▶ _EXTRACTED RECORDS_
(* ===== verification/Pmcu.v ===== *)
(** The host side of the port (sub/RTOS_BE.c): one host thread per task, of which the
    one that holds the single-core mutex runs.  [pthread_self] is that thread.  A thread
    that suspends itself hands the mutex to the thread it has just resumed. *)

From S2P Require Import Prelude DList Kernel.

Definition THREAD_NUMBER : Z := 16.

Definition zeroThread : PMCU_Thread := mkThread 0 false 0 0 0 [] 0.

(** The first index of [pmcu_threads] whose entry satisfies [p]. *)
Definition pmcu_find (ths : gmap Z PMCU_Thread) (p : PMCU_Thread → bool) : option Z :=
  List.find (fun i => match ths !! i with Some t => p t | None => false end)
    (seqZ 0 THREAD_NUMBER).

Definition get_thread (i : Z) : K PMCU_Thread :=
  ths ← gets pmcu_threads; unwrap OutOfBounds (ths !! i).
Definition mod_thread (i : Z) (f : PMCU_Thread → PMCU_Thread) : K unit :=
  t ← get_thread i;
  modify (fun s => s <| pmcu_threads := <[i := f t]> (pmcu_threads s) |>).

(** ** Critical sections *)

Definition PMCU_BE_Enter_Critical : K unit :=
  PMCU_BE_Disable_Irq;;
  modify (fun s => s <| nesting_counter := i32 (nesting_counter s + 1) |>).

Definition PMCU_BE_Leave_Critical : K Z :=
  n ← gets nesting_counter;
  when (0 <? n) (modify (fun s => s <| nesting_counter := n - 1 |>));;
  n ← gets nesting_counter;
  when (n =? 0) (PMCU_BE_Enable_Irq;; mret tt);;
  gets nesting_counter.

(** ** Creating a thread *)

Definition Setup_Signal_Handler : K unit :=
  modify (fun s => s <| pmcu_threads :=
    list_to_map ((fun i => (i, zeroThread)) <$> seqZ 0 THREAD_NUMBER) |>);;
  modify (fun s => s <| init_thread := pthread_self s |>).

(** [pthread_create]: the new thread runs [Thread_Wrapper] up to the point where it
    suspends itself, and the creator goes on. *)
Definition pthread_create (i : Z) : K unit :=
  id ← gets pthread_next;
  modify (fun s => s <| pthread_next := id + 1 |>);;
  mod_thread i (fun t => t <| Thread := id |>).

Definition PMCU_BE_Task_Create (func : Z) (params : option (list Z)) (param_count taskid : Z)
    (tick_handler : bool) : K unit :=
  PMCU_BE_Disable_Irq;;
  modify (fun s => s <| systick_mutex := true |>);;
  first ← gets first_time;
  when first (
    modify (fun s => s <| pmcu_systick_handler := tick_handler |>);;
    Setup_Signal_Handler;;
    modify (fun s => s <| first_time := false |>));;
  ths ← gets pmcu_threads;
  (* assert (i < THREAD_NUMBER) *)
  i ← unwrap AssertFail (pmcu_find ths (fun t => negb (valid t)));
  mod_thread i (fun t => t <| critical_nesting := 0 |> <| thr_taskid := taskid |>);;
  mod_thread i (fun t => t <| real_func := func |>);;
  match params with
  | None => mod_thread i (fun t => t <| param_number := 0 |>)
  | Some ps => mod_thread i (fun t => t <| param_number := param_count |>
                                        <| real_params := firstn (Z.to_nat param_count) ps |>)
  end;;
  mod_thread i (fun t => t <| valid := true |>);;
  pthread_create i;;
  PMCU_BE_Enable_Irq;;
  modify (fun s => s <| systick_mutex := false |>).

(** [PMCU_FE_Task_Create] of sub/LiteOS_RTOS_FE.c: only the first call passes the tick
    handler on. *)
Definition PMCU_FE_Task_Create (func : Z) (params : option (list Z))
    (param_count taskid : Z) : K unit :=
  not_set ← gets tick_handler_not_set;
  when not_set (modify (fun s => s <| tick_handler_not_set := false |>));;
  PMCU_BE_Task_Create func params param_count taskid not_set.

(** ** Switching threads *)

(** [Suspend_Thread_Self], up to the point where the thread [next] resumed before has
    taken the single-core mutex and enabled interrupts. *)
Definition Suspend_Thread_Self (next : Z) : K unit :=
  PMCU_BE_Disable_Irq;;
  modify (fun s => s <| pthread_self := next |>);;
  PMCU_BE_Enable_Irq;; mret tt.

Definition Pthread_Schedule (new_task_id run_task_id : Z) : K unit :=
  if new_task_id =? run_task_id then mret tt
  else
    ths ← gets pmcu_threads;
    (* assert (i < THREAD_NUMBER) *)
    i ← unwrap AssertFail
          (pmcu_find ths (fun t => (new_task_id =? thr_taskid t) && valid t));
    ti ← get_thread i;
    self ← gets pthread_self;
    if self =? Thread ti then mret tt
    else
      (* ResumeThread; the resumed thread waits for the single-core mutex *)
      modify (fun s => s <| systick_mutex := false |>);;
      PMCU_BE_Enable_Irq;;
      match pmcu_find ths (fun t => run_task_id =? thr_taskid t) with
      | None => mret tt
      | Some j =>
          tj ← get_thread j;
          if valid tj then Suspend_Thread_Self (Thread ti)
          else
            mod_thread j (fun t => t <| thr_taskid := UINT32_MAX |> <| Thread := 0 |>);;
            if Thread tj =? self then
              (* pthread_exit: the resumed thread takes over *)
              modify (fun s => s <| pthread_self := Thread ti |>);;
              PMCU_BE_Enable_Irq;; mret tt
            else mret tt  (* pthread_cancel of the other thread *)
      end.

(** [Start_Scheduler], up to the point where the first task runs. *)
Definition Start_Scheduler (taskid : Z) : K unit :=
  ths ← gets pmcu_threads;
  match pmcu_find ths (fun t => (thr_taskid t =? taskid) && valid t) with
  | None => mret tt
  | Some i =>
      ti ← get_thread i;
      modify (fun s => s <| pthread_self := Thread ti |>);;
      PMCU_BE_Enable_Irq;; mret tt
  end.

(** [Systick_Signal_Handler] for a tick handler [handler]. *)
Definition Systick_Signal_Handler (handler : K unit) : K unit :=
  f ← gets interrupt_flag;
  if f =? 0 then mret tt
  else
    held ← gets systick_mutex;
    if (held : bool) then mret tt
    else
      modify (fun s => s <| systick_mutex := true |>);;
      PMCU_BE_Disable_Irq;;
      modify (fun s => s <| g_SysTickVal := u32 (g_SysTickVal s + 250000) |>);;
      h ← gets pmcu_systick_handler;
      if (h : bool) then
        handler;;
        modify (fun s => s <| systick_mutex := false |>);;
        PMCU_BE_Enable_Irq;; mret tt
      else fail NullDeref.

▶ _WHAT THE EXERCISE ASKS_
Each line from the top of the data, up to and including the line that contains "one that holds", should be set down exactly.

▶ _ANSWER TO THIS PROBLEM_
(* ===== verification/Pmcu.v ===== *)
(** The host side of the port (sub/RTOS_BE.c): one host thread per task, of which the
    one that holds the single-core mutex runs.  [pthread_self] is that thread.  A thread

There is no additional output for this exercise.